We contacted our O&G specialist to see if there was anything that could be done to prevent future pregnancies having the same condition. The only option we were told about was termination of a pregnancy, once it was established that I was carrying an affected child. Terminations were not something we could face time and again. In fact if we fell pregnant naturally we felt we would have the baby (CF or not).
It was finally through word of mouth that we came across preimplantation genetic diagnosis service. When we first heard about PGD we were thrilled and excited that such a technique was available. It solved many emotional and troublesome issues for us.
After going through all the other options we decided that PGD was the best one for us. We concluded that making an effort to ensure our next child did not have CF was an excellent way to ensure that we spend high quality time with all our children - even if it did mean we would have to go through IVF. We also felt healthy siblings were the best thing for Amelia and us as a family.

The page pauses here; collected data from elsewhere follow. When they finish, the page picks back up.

(* ===== verification/Proplist.v ===== *)
(** * Property lists, names of entries and the equality of skels
    ([libsvn_fs/proplist.c], [libsvn_fs/validate.c], [libsvn_fs/skel.c])

    A property list is a skel whose elements are, in turn, names and values.  Its
    operations are proved to implement a finite map. *)

From S2P Require Import Prelude Skel.

(** ** Names of entries *)

(** [name] is a C string. *)
Definition svn_fs__is_single_path_component (name : bytes) : bool :=
  match name with
  | [] => false
  | c :: rest =>
      if bool_decide (c = zb 46) &&
         match rest with [] => true | d :: rest => bool_decide (d = zb 46) && bool_decide (rest = []) end
      then false
      else negb (bool_decide (zb 47 ∈ name))
  end.

(** ** Comparing skels *)

(** Whether [strncmp] finds no difference in blocks of the same length. *)
Fixpoint strncmp_same (d1 d2 : bytes) : bool :=
  match d1, d2 with
  | c1 :: d1, c2 :: d2 => bool_decide (c1 = c2) && (bool_decide (c1 = zb 0) || strncmp_same d1 d2)
  | _, _ => true
  end.

(** [same]: the pointers are equal.  The children of a list are compared through
    [children + i], which is the [i]th child only for [i = 0]: they are a linked
    list. *)
Fixpoint svn_fs__skels_are_equal (same : bool) (skel1 skel2 : skel) : outcome bool :=
  if same then Ok true
  else
    match skel1, skel2 with
    | Atom d1, Atom d2 => Ok (bool_decide (length d1 = length d2) && strncmp_same d1 d2)
    | SList _ l1, SList _ l2 =>
        if bool_decide (length l1 = length l2) then
          match l1, l2 with
          | c1 :: rest, c2 :: _ =>
              eq ← svn_fs__skels_are_equal false c1 c2;
              if (eq : bool) then match rest with [] => Ok true | _ => Undef end else Ok false
          | _, _ => Ok true
          end
        else Ok false
    | _, _ => Ok false
    end.

(** ** Property lists

    [name] is a C string; a value is [None] for a null pointer.  The elements come
    in pairs, which [svn_fs__is_valid_proplist] has checked. *)

Fixpoint get_prop_loop (l : list skel) (name : bytes) : option bytes :=
  match l with
  | this_name :: this_value :: l =>
      if svn_fs__matches_atom (Some this_name) name then Some (skel_data this_value) else get_prop_loop l name
  | _ => None
  end.

Definition svn_fs__get_prop (proplist : skel) (name : bytes) : outcome (option bytes) :=
  if negb (svn_fs__is_valid_proplist proplist) then Err SVN_ERR_FS_CORRUPT
  else Ok (get_prop_loop (kids proplist) name).

Fixpoint prop_hash_loop (l : list skel) (table : gmap bytes bytes) : gmap bytes bytes :=
  match l with
  | this_name :: this_value :: l => prop_hash_loop l (<[skel_data this_name := skel_data this_value]> table)
  | _ => table
  end.

Definition svn_fs__make_prop_hash (proplist : skel) : outcome (gmap bytes bytes) :=
  if negb (svn_fs__is_valid_proplist proplist) then Err SVN_ERR_FS_CORRUPT
  else Ok (prop_hash_loop (kids proplist) ∅).

(** The loop of [svn_fs__set_prop]; [None] when the property is not there. *)
Fixpoint set_prop_loop (l : list skel) (name : bytes) (value : option bytes) : option (list skel) :=
  match l with
  | this_name :: this_value :: l =>
      if svn_fs__matches_atom (Some this_name) name then
        Some match value with
             | None => l
             | Some data => this_name :: set_data this_value data :: l
             end
      else l ← set_prop_loop l name value; Some (this_name :: this_value :: l)
  | _ => None
  end.

Definition svn_fs__set_prop (proplist : skel) (name : bytes) (value : option bytes) : outcome skel :=
  if negb (svn_fs__is_valid_proplist proplist) then Err SVN_ERR_FS_CORRUPT
  else
    match set_prop_loop (kids proplist) name value, value with
    | Some l, _ => Ok (set_kids proplist l)
    | None, None => Ok proplist
    | None, Some data =>
        proplist ← svn_fs__prepend (svn_fs__mem_atom data (length data)) proplist;
        svn_fs__prepend (svn_fs__mem_atom name (length name)) proplist
    end.

(** ** The finite map of a property list *)

Fixpoint prop_atoms (ps : list (bytes * bytes)) : list skel :=
  match ps with [] => [] | (n, v) :: ps => Atom n :: Atom v :: prop_atoms ps end.

Definition prop_map (ps : list (bytes * bytes)) : gmap bytes bytes := list_to_map ps.

(** A property list as the filesystem makes them, no name being there twice, and
    its map. *)
Definition proplist_is (p : skel) (m : gmap bytes bytes) : Prop :=
  exists ps, kids p = prop_atoms ps /\ (exists d l, p = SList d l) /\ NoDup ps.*1 /\ m = prop_map ps.

Lemma prop_atoms_length ps : length (prop_atoms ps) = (2 * length ps)%nat.
Proof. induction ps as [|[n v] ps IH]; [done|]. cbn [prop_atoms length]. rewrite IH. lia. Qed.

Lemma valid_atoms d ps : svn_fs__is_valid_proplist (SList d (prop_atoms ps)) = true.
Proof.
  unfold svn_fs__is_valid_proplist. rewrite list_length_eq, prop_atoms_length.
  change 1 with (Z.ones 1). rewrite Z.land_ones by lia. replace (_ mod _) with 0.
  - destruct (Z.leb_spec 0 (Z.of_nat (2 * length ps))); [|lia]. cbn [andb Z.eqb].
    induction ps as [|[n v] ps IH]; [done|]. cbn [prop_atoms forallb]. apply IH. lia.
  - rewrite Nat2Z.inj_mul. change (2 ^ 1) with 2. rewrite Z.mul_comm, Z.mod_mul; lia.
Qed.

(** Every valid list is one of pairs of atoms. *)
Lemma valid_pairs p : svn_fs__is_valid_proplist p = true -> exists d ps, p = SList d (prop_atoms ps).
Proof.
  destruct p as [d|d l]; [done|]. unfold svn_fs__is_valid_proplist. rewrite list_length_eq.
  change 1 with (Z.ones 1). rewrite Z.land_ones by lia. change (2 ^ 1) with 2.
  destruct (_ && _) eqn:E; [|done]. apply andb_true_iff in E as [_ E%Z.eqb_eq]. intros Ha.
  assert (exists k, length l = (2 * k)%nat) as [k Hk].
  { exists (Z.to_nat (Z.of_nat (length l) / 2)). pose proof (Z.div_mod (Z.of_nat (length l)) 2 ltac:(lia)). lia. }
  clear E. exists d. revert l Hk Ha. induction k as [|k IH]; intros l Hk Ha.
  - exists []. by destruct l.
  - destruct l as [|[n|] [|[v|] l]]; try (simpl in Hk; lia); try done.
    cbn [forallb andb] in Ha. destruct (IH l) as [ps E]; [simpl in Hk; lia|done|].
    injection E as ->. by exists ((n, v) :: ps).
Qed.

Lemma get_prop_atoms ps name : get_prop_loop (prop_atoms ps) name = prop_map ps !! name.
Proof.
  induction ps as [|[n v] ps IH]; [done|].
  cbn [prop_atoms get_prop_loop svn_fs__matches_atom prop_map list_to_map foldr skel_data curry fst snd].
  rewrite IH. unfold prop_map. cbn. destruct (decide (n = name)) as [->|Hne].
  - rewrite lookup_insert_eq, Nat.eqb_refl, bool_decide_true by done. done.
  - rewrite lookup_insert_ne, (bool_decide_false (n = name)), andb_false_r by done. done.
Qed.

Lemma prop_hash_atoms ps table : NoDup ps.*1 -> prop_hash_loop (prop_atoms ps) table = prop_map ps ∪ table.
Proof.
  revert table. induction ps as [|[n v] ps IH]; intros table Hnd.
  - unfold prop_map. cbn. by rewrite map_empty_union.
  - apply list.NoDup_cons in Hnd as [Hn Hnd]. cbn [prop_atoms prop_hash_loop skel_data].
    rewrite IH by done. unfold prop_map. cbn. rewrite <- insert_union_r, insert_union_l; [done|].
    by apply not_elem_of_list_to_map_1.
Qed.

Lemma set_prop_atoms ps name value :
  NoDup ps.*1 ->
  match set_prop_loop (prop_atoms ps) name value with
  | Some l => exists ps', l = prop_atoms ps' /\ NoDup ps'.*1 /\
      prop_map ps' = partial_alter (λ _, value) name (prop_map ps) /\ (forall n, n ∈ ps'.*1 -> n ∈ ps.*1)
  | None => prop_map ps !! name = None /\ name ∉ ps.*1
  end.
Proof.
  induction ps as [|[n v] ps IH]; intros Hnd; [by split; [|apply not_elem_of_nil]|].
  apply list.NoDup_cons in Hnd as [Hn Hnd]. specialize (IH Hnd). cbn [prop_atoms set_prop_loop svn_fs__matches_atom].
  unfold prop_map. cbn. destruct (decide (n = name)) as [->|Hne].
  - rewrite Nat.eqb_refl, bool_decide_true by done. cbn [andb]. destruct value as [data|].
    + exists ((name, data) :: ps). split; [done|]. split; [by apply list.NoDup_cons|]. split; [|done]. cbn.
      unfold prop_map. cbn. unfold insert, map_insert. by rewrite partial_alter_partial_alter_eq.
    + exists ps. split; [done|]. split; [done|]. split; [|by intros k ?; right].
      unfold insert, map_insert. rewrite partial_alter_partial_alter_eq. symmetry.
      apply partial_alter_id. symmetry. by apply not_elem_of_list_to_map_1.
  - rewrite (bool_decide_false (n = name)), andb_false_r by done.
    destruct (set_prop_loop (prop_atoms ps) name value) as [l|]; cbn.
    + destruct IH as (ps' & -> & Hnd' & Hm & Hsub). exists ((n, v) :: ps'). split; [done|].
      split; [apply list.NoDup_cons; split; [by intros ?%Hsub|done]|].
      split; [|intros k [->|?%Hsub]%elem_of_cons; [left|by right]].
      unfold prop_map in Hm. cbn. rewrite Hm. unfold insert, map_insert. by apply partial_alter_partial_alter_ne.
    + destruct IH as [Hm Hn']. rewrite lookup_insert_ne by done. split; [done|by apply not_elem_of_cons].
Qed.

Lemma is_valid_is p m : proplist_is p m -> svn_fs__is_valid_proplist p = true.
Proof. intros (ps & Hk & (d & l & ->) & _ & _). cbn [kids] in Hk. subst l. apply valid_atoms. Qed.

Lemma atoms_equiv l ps : Forall2 (≡) l (prop_atoms ps) -> l = prop_atoms ps.
Proof.
  revert l. induction ps as [|[n v] ps IH]; intros l H; [by inversion H|].
  inversion H as [|a ? l1 ? Ha H1]; subst. inversion H1 as [|b ? l2 ? Hb H2]; subst.
  rewrite equiv_atom in Ha, Hb. subst. cbn [prop_atoms]. do 2 f_equal. by apply IH.
Qed.

Lemma proplist_equiv p p' m : p' ≡ p -> proplist_is p m -> proplist_is p' m.
Proof.
  intros E (ps & Hk & (d & l & ->) & Hnd & ->). cbn [kids] in Hk. subst l.
  destruct (equiv_list _ _ _ E) as (d' & l' & -> & Hl%atoms_equiv). subst l'.
  exists ps. split; [done|]. split; [by eexists _, _|done].
Qed.

(** What setting a property adds to the size. *)
Lemma set_prop_size p name value p' :
  skel_fits p -> svn_fs__set_prop p name value = Ok p' ->
  Z.of_nat (length name) + Z.of_nat (length (default [] value)) < 2 ^ 62 ->
  skel_fits p' /\ estimate_unparsed_size p' <= estimate_unparsed_size p +
    Z.of_nat (length name) + Z.of_nat (length (default [] value)) + 100.
Proof.
  intros Hf. unfold svn_fs__set_prop. destruct (svn_fs__is_valid_proplist p) eqn:Hv; [|done].
  destruct (valid_pairs p Hv) as (d & ps & ->). apply skel_fits_list in Hf.
  cbn [negb kids]. intros E Hn.
  destruct (set_prop_loop (prop_atoms ps) name value) as [l|] eqn:El.
  - assert (p' = SList d l) as -> by (by destruct value; injection E as <-).
    enough (Forall skel_fits l /\ forall k, 0 <= k ->
      foldr (λ child total_len, total_len + (estimate_unparsed_size child + 1)) k l <=
      foldr (λ child total_len, total_len + (estimate_unparsed_size child + 1)) k (prop_atoms ps) +
        Z.of_nat (length (default [] value)) + 100) as [H1 H2].
    { split; [by apply skel_fits_list|]. specialize (H2 2). rewrite !list_estimate. lia. }
    clear E Hv. revert l El. induction ps as [|[n v] ps IH]; intros l; [done|].
    cbn [prop_atoms set_prop_loop] in *. apply Forall_cons_iff in Hf as [Hf1 Hf].
    apply Forall_cons_iff in Hf as [Hf2 Hf]. pose proof (atom_pos n). pose proof (atom_pos v).
    destruct (svn_fs__matches_atom _ _).
    + destruct value as [data|]; intros [= <-]; cbn [foldr set_data].
      * split; [|intros k Hk; pose proof (atom_size data); cbn [default from_option id] in *; lia].
        repeat (constructor; [try done|]); [|done]. cbn in *. unfold two64. lia.
      * split; [done|]. intros k Hk. lia.
    + destruct (set_prop_loop (prop_atoms ps) name value) as [l'|] eqn:El'; [|done].
      intros [= <-]. destruct (IH Hf l' eq_refl) as [H1 H2]. split; [by repeat constructor|].
      intros k Hk. specialize (H2 k Hk). cbn [foldr]. lia.
  - destruct value as [data|]; injection E as <-; [|split; [by apply skel_fits_list|lia]].
    unfold svn_fs__mem_atom. rewrite !firstn_all. split.
    + apply skel_fits_list. cbn [default from_option id] in *.
      constructor; [|constructor; [|done]]; cbn; unfold two64; lia.
    + rewrite !list_estimate. cbn [foldr default from_option id]. pose proof (atom_size name). pose proof (atom_size data). lia.
Qed.

Lemma get_prop_is p m name : proplist_is p m -> svn_fs__get_prop p name = Ok (m !! name).
Proof.
  intros Hp. unfold svn_fs__get_prop. rewrite (is_valid_is _ _ Hp). destruct Hp as (ps & -> & _ & _ & ->).
  cbn [negb]. by rewrite get_prop_atoms.
Qed.

Lemma prop_hash_is p m : proplist_is p m -> svn_fs__make_prop_hash p = Ok m.
Proof.
  intros Hp. unfold svn_fs__make_prop_hash. rewrite (is_valid_is _ _ Hp). destruct Hp as (ps & -> & _ & Hnd & ->).
  cbn [negb]. by rewrite prop_hash_atoms, map_union_empty by done.
Qed.

Lemma set_prop_is p m name value :
  proplist_is p m ->
  exists p', svn_fs__set_prop p name value = Ok p' /\ proplist_is p' (partial_alter (λ _, value) name m).
Proof.
  intros Hp. unfold svn_fs__set_prop. rewrite (is_valid_is _ _ Hp).
  destruct Hp as (ps & Hk & (d & l & ->) & Hnd & ->). cbn [kids] in Hk. subst l.
  cbn [negb kids]. pose proof (set_prop_atoms ps name value Hnd) as H.
  destruct (set_prop_loop _ _ _) as [l|].
  - destruct H as (ps' & -> & Hnd' & Hm & _). eexists. split; [by destruct value|]. exists ps'. split; [done|].
    split; [by exists d, (prop_atoms ps')|]. split; [done|]. by symmetry.
  - destruct H as [Hm Hn]. destruct value as [data|].
    + eexists. split; [done|]. exists ((name, data) :: ps). split.
      { unfold svn_fs__mem_atom. by rewrite !firstn_all. }
      split; [by eexists _, _|]. split; [by apply list.NoDup_cons|]. unfold prop_map. by cbn.
    + eexists. split; [done|]. exists ps. split; [done|]. split; [by eexists _, _|]. split; [done|].
      by apply partial_alter_id.
Qed.

(** C19. The property list of a node or a revision implements a finite map: it is
    read by name and as a whole, and setting or removing a property changes that
    property alone and keeps the names distinct. *)
Theorem proplist_correct p m name value :
  proplist_is p m ->
  svn_fs__get_prop p name = Ok (m !! name) /\ svn_fs__make_prop_hash p = Ok m /\
  exists p', svn_fs__set_prop p name value = Ok p' /\ proplist_is p' (partial_alter (λ _, value) name m).
Proof. intros Hp. split; [by apply get_prop_is|]. split; [by apply prop_hash_is|by apply set_prop_is]. Qed.

Definition sample_props : skel := SList [] [Atom (bstr "a"); Atom (bstr "1"); Atom (bstr "b"); Atom (bstr "2")].

Lemma proplist_correct_witness :
  svn_fs__get_prop sample_props (bstr "b") = Ok (prop_map [(bstr "a", bstr "1"); (bstr "b", bstr "2")] !! bstr "b") /\
  svn_fs__make_prop_hash sample_props = Ok (prop_map [(bstr "a", bstr "1"); (bstr "b", bstr "2")]) /\
  exists p', svn_fs__set_prop sample_props (bstr "b") None = Ok p' /\
    proplist_is p' (partial_alter (λ _, None) (bstr "b") (prop_map [(bstr "a", bstr "1"); (bstr "b", bstr "2")])).
Proof.
  apply (proplist_correct sample_props). exists [(bstr "a", bstr "1"); (bstr "b", bstr "2")].
  split; [done|]. split; [by eexists _, _|]. split; [|done].
  by apply (bool_decide_unpack _).
Defined.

We went to the IVF centre for interviews about IVF / PGD and had blood taken for a PGD genetic work up. This work up took a few months to complete then we started our IVF cycle.
The needles were a bit of a worry from the start. Amelia used to love watching me give myself injections as she has had quite a few blood tests herself. She said mummy was 'very brave' having her medication and used to rub it for me afterwards!
I was surprised by how quickly the whole process was from start to finish.
For me the most difficult part was the egg collection as I found it painful and the drugs made me very emotional during and after.
After the egg collection the eggs were fertilized and the embryos tested. Ironically none of our 6 embryos had the CF disease. Five were CF carriers though. We chose to have two of the embryos transferred.
There was still the worry of whether either of the transferred embryos would take. I really felt calm about the waiting period. We didn't expect to become pregnant first go but when the whole thing was over I was surprised at how confident I felt. I kept on ringing the nurses to complain about the bloating and cramping and they kept on reassuring me that this was normal and may even be a good sign. I did feel pregnant but I didn't know if it was just the bloating making me feel this way.
When we rang they confirmed that 'yes!' we did have a baby on the way! During the next few weeks I became so sick I was sure that there were 2 babies in there! My hormonei levels, however, were quite low, apparently making it less likely.
We were thrilled (if not a little apprehensive!) to find out that both embryos had taken. Elli Laura and Connor Joseph were born 4 days before Christmas on the 21st of December 2000 by Caesarean section. They were both in transverse position and Ellie was pulled out first, one minute before Connor. Elli was 6lb and Connor 7lb 3oz. No wonder I couldn't walk! After the birth, blood tests confirmed as expected that Elli is clear of CF and Connor is a carrier.
One day Amelia may ask us why we wanted so badly to have a child without cystic fibrosis. It is a difficult thing to explain to a child. We love all our children equally and feel that this way we are able to give each one of our children the time, attention and love they deserve.
The joy we have experienced in our twins makes all the anxious moments, needles and processes worthwhile. We feel so lucky that it worked so well for us. The twins are such a delight and loved so much by their big sister!